The inference on the AMBER dataset is very slow.
The AMBER dataset is a yes-or-no dataset, but the questions in this dataset do not explicitly state: "Please answer yes or no." As a result, during evaluation, the model generates very long responses, which slows down the entire inference process. Is it possible to address this issue?
Hi, thanks for pointing out the problem. I checked the the original AMBER dataset, they didn't provide such suffix like "Please answer yes or no.". For consistency, we did not use these suffix too.
If you want to generate shorter responses, you can modify the dataset file mannually or consider using custom prompt for the evaluated model.
That somehow makes sense, I can add this additional instruction to the test prompt of AMBER.
Hi, thanks for pointing out the problem. I checked the the original AMBER dataset, they didn't provide such suffix like "Please answer yes or no.". For consistency, we did not use these suffix too.
If you want to generate shorter responses, you can modify the dataset file mannually or consider using custom prompt for the evaluated model.
Maybe it can be handled another way?
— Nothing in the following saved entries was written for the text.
(** * internalgraph: a shallow embedding of [internal_graph.py]

    The Python module defines the classes [BaseGraphElement], [Node], [Edge]
    and [InternalGraph].  Each class becomes a module holding a record [t]
    and one Rocq function per method; Python dictionaries become [gmap]s,
    Python sets become [gset]s and Python lists become [list]s. *)

From Stdlib Require Import ZArith String Ascii.
From stdpp Require Import gmap strings list fin_maps relations.

Set Warnings "-clear-no-such-hyp".

(** ** Python values *)

(** An identifier is a [uuid.UUID] (a 128-bit number) or a [str].  The two
    never compare equal in Python, which the derived equality respects. *)
Inductive ident :=
  | IdUuid (u : N)
  | IdStr (s : string).

Global Instance ident_eq_dec : EqDecision ident.
Proof. solve_decision. Defined.

Global Instance ident_countable : Countable ident.
Proof.
  refine (inj_countable'
    (λ i, match i with IdUuid u => inl u | IdStr s => inr s end)
    (λ x, match x with inl u => IdUuid u | inr s => IdStr s end) _).
  by intros [].
Defined.

(** Property values.  Only the operations used by the module matter: a
    [str] has a [find] method, the other kinds do not. *)
Inductive value :=
  | VNone
  | VBool (b : bool)
  | VInt (z : Z)
  | VStr (s : string)
  | VUuid (u : N).

Global Instance value_eq_dec : EqDecision value.
Proof. solve_decision. Defined.

Definition value_of_ident (i : ident) : value :=
  match i with
  | IdUuid u => VUuid u
  | IdStr s => VStr s
  end.

(** The exceptions the module can raise. *)
Inductive error :=
  | KeyError (key : string)
  | AttributeError (attr : string)
  | ValueError (msg : string).

Inductive result (A : Type) :=
  | Ok (a : A)
  | Raise (e : error).
Arguments Ok {A} a.
Arguments Raise {A} e.

Global Instance result_ret : MRet result := λ A a, Ok a.
Global Instance result_bind : MBind result := λ A B f r,
  match r with
  | Ok a => f a
  | Raise e => Raise e
  end.

(** [a | b] on dictionaries: the entries of [b] win. *)
Definition dict_or {V} (a b : gmap string V) : gmap string V := b ∪ a.

(** [s.find(sub)]: lowest index of [sub] in [s], or [-1]. *)
Definition str_find (s sub : string) : Z :=
  match String.index 0 sub s with
  | Some n => Z.of_nat n
  | None => (-1)%Z
  end.

(** ** class BaseGraphElement *)
Module BaseGraphElement.

(** [oid] is the identity of the Python object (what [is] compares);
    the class defines no [__eq__], so [==] and [in] on elements compare
    identities. *)
Record t := {
  oid : N;
  id : ident;
  _properties : gmap string value;
}.

Definition set_property (self : t) (name : string) (v : value) : t :=
  {| oid := oid self; id := id self;
     _properties := <[name := v]> (_properties self) |}.

Definition get_property (self : t) (name : string) (no_error : bool)
    : result value :=
  if String.eqb name "id" then Ok (value_of_ident (id self))
  else if no_error then Ok (default VNone (_properties self !! name))
  else match _properties self !! name with
       | Some v => Ok v
       | None => Raise (KeyError name)
       end.

(** The loop over [in_dict.items()] is a fold that inserts every item in
    [left] or in [right]. *)
Definition split_step (strip_list : list string) (k : string) (v : value)
    (acc : gmap string value * gmap string value) :=
  if bool_decide (k ∈ strip_list)
  then (<[k := v]> acc.1, acc.2)
  else (acc.1, <[k := v]> acc.2).

Definition split_dict (in_dict : gmap string value)
    (strip_list : list string)
    : result (gmap string value * gmap string value) :=
  match strip_list with
  | [] => Raise (ValueError "strip_list must be non-empty")
  | _ => Ok (map_fold (split_step strip_list) (∅, ∅) in_dict)
  end.

Definition __dict__ (self : t) : gmap string value :=
  dict_or (_properties self) {[ "id" := value_of_ident (id self) ]}.

(** [__iter__] yields the members of [set(key_list)], in no particular
    order: the keys of the bag, which are [str]s, and what was appended
    to [key_list]. *)
Definition __iter__ (self : t) : gset ident :=
  let key_list := IdStr <$> (map_to_list (_properties self)).*1 in
  let key_list := key_list ++ [id self] in
  list_to_set key_list.

End BaseGraphElement.

(** ** class Node(BaseGraphElement): pass *)
Module Node.
Definition t := BaseGraphElement.t.
Definition __dict__ (self : t) := BaseGraphElement.__dict__ self.
End Node.

(** ** class Edge(BaseGraphElement) *)
Module Edge.

Record t := {
  super : BaseGraphElement.t;
  from_id : ident;
  to_id : ident;
}.

Definition id (self : t) := BaseGraphElement.id (super self).

Definition __dict__ (self : t) : gmap string value :=
  dict_or (BaseGraphElement._properties (super self))
    (<[ "id" := value_of_ident (id self) ]>
     (<[ "start" := value_of_ident (from_id self) ]>
      (<[ "end" := value_of_ident (to_id self) ]> ∅))).

End Edge.

(** An object of the module: a node or an edge. *)
Inductive element :=
  | ENode (n : Node.t)
  | EEdge (e : Edge.t).

Definition base (x : element) : BaseGraphElement.t :=
  match x with
  | ENode n => n
  | EEdge e => Edge.super e
  end.

(** [self.__dict__()] dispatches on the class of [self]. *)
Definition dict_of (x : element) : gmap string value :=
  match x with
  | ENode n => Node.__dict__ n
  | EEdge e => Edge.__dict__ e
  end.

(** A serialized element: promoted values at the top level and the nested
    ["short_details"] dictionary. *)
Inductive sval :=
  | SVal (v : value)
  | SDict (d : gmap string value).

Definition default_split_list : list string :=
  ["id"; "label"; "description"; "type"].

Definition edge_split_list : list string :=
  ["id"; "label"; "description"; "type"; "start"; "end"].

(** [BaseGraphElement.serialize]; [if not split_list] holds for [None] and
    for the empty list. *)
Definition base_serialize (self : element) (split_list : option (list string))
    : result (gmap string sval) :=
  let split_list :=
    match split_list with
    | None | Some [] => default_split_list
    | Some l => l
    end in
  let original := dict_of self in
  '(outer, inner) ← BaseGraphElement.split_dict original split_list;
  mret (dict_or (SVal <$> outer) {[ "short_details" := SDict inner ]}).

(** [Edge.serialize] overrides it and takes no argument. *)
Definition serialize (self : element) : result (gmap string sval) :=
  match self with
  | ENode _ => base_serialize self None
  | EEdge _ => base_serialize self (Some edge_split_list)
  end.

(** ** class InternalGraph *)
Module InternalGraph.

Record t := {
  nodes : list Node.t;
  edges : list Edge.t;
  _all_node_ids : gset ident;
}.

(** [nodes if nodes else list()]: [None] and the empty list both give an
    empty sequence. *)
Definition __init__ (nodes : option (list Node.t))
    (edges : option (list Edge.t)) : t :=
  {| nodes := default [] nodes;
     edges := default [] edges;
     _all_node_ids :=
       foldl (λ ids x, ids ∪ {[ BaseGraphElement.id x ]}) ∅
             (default [] nodes) |}.

(** The generators are modelled by the list of what they yield, built
    in the order of the loop. *)
Definition neighbors_step (id : ident) (out : list ident) (e : Edge.t)
    : list ident :=
  let out :=
    if bool_decide (id = Edge.from_id e) then out ++ [Edge.to_id e]
    else out in
  if bool_decide (id = Edge.to_id e) then out ++ [Edge.from_id e]
  else out.

Definition get_node_neighbors (self : t) (id : ident) : list ident :=
  foldl (neighbors_step id) [] (edges self).

Definition all_edges_step (node_ids : list ident) (out : list Edge.t)
    (e : Edge.t) : list Edge.t :=
  if bool_decide (Edge.from_id e ∈ node_ids)
     && bool_decide (Edge.to_id e ∈ node_ids)
  then out ++ [e]
  else out.

Definition get_all_edges (self : t) (node_ids : list ident)
    : list Edge.t :=
  foldl (all_edges_step node_ids) [] (edges self).

(** [add_node] takes one node or a list of nodes. *)
Inductive node_arg :=
  | OneNode (n : Node.t)
  | NodeList (l : list Node.t).

Definition add_node_step (st : t * list Node.t) (n : Node.t)
    : t * list Node.t :=
  let self := st.1 in
  let added_nodes := st.2 in
  if bool_decide (BaseGraphElement.id n ∈ _all_node_ids self) then st
  else
    ({| nodes := nodes self ++ [n];
        edges := edges self;
        _all_node_ids := _all_node_ids self ∪ {[ BaseGraphElement.id n ]} |},
     added_nodes ++ [n]).

(** Returns the updated graph and the list [added_nodes]. *)
Definition add_node (self : t) (node : node_arg) : t * list Node.t :=
  let node :=
    match node with
    | OneNode n => [n]
    | NodeList l => l
    end in
  foldl add_node_step (self, []) node.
Such as let the max new token when evaluating model at amber benchmark be 1?
Hi, @pspdada . The problem has been resolved in https://github.com/open-compass/VLMEvalKit/pull/961.
Hi, thanks for pointing out the problem. I checked the the original AMBER dataset, they didn't provide such suffix like "Please answer yes or no.". For consistency, we did not use these suffix too. If you want to generate shorter responses, you can modify the dataset file mannually or consider using custom prompt for the evaluated model.
Maybe it can be handled another way? Such as let the max new token when evaluating model at amber benchmark be 1?
I do not recommend this alternative, since most API VLMs may not say Yes / No in the beginning of their responses.
That somehow makes sense, I can add this additional instruction to the test prompt of AMBER.
@kennymckormick I can help to do this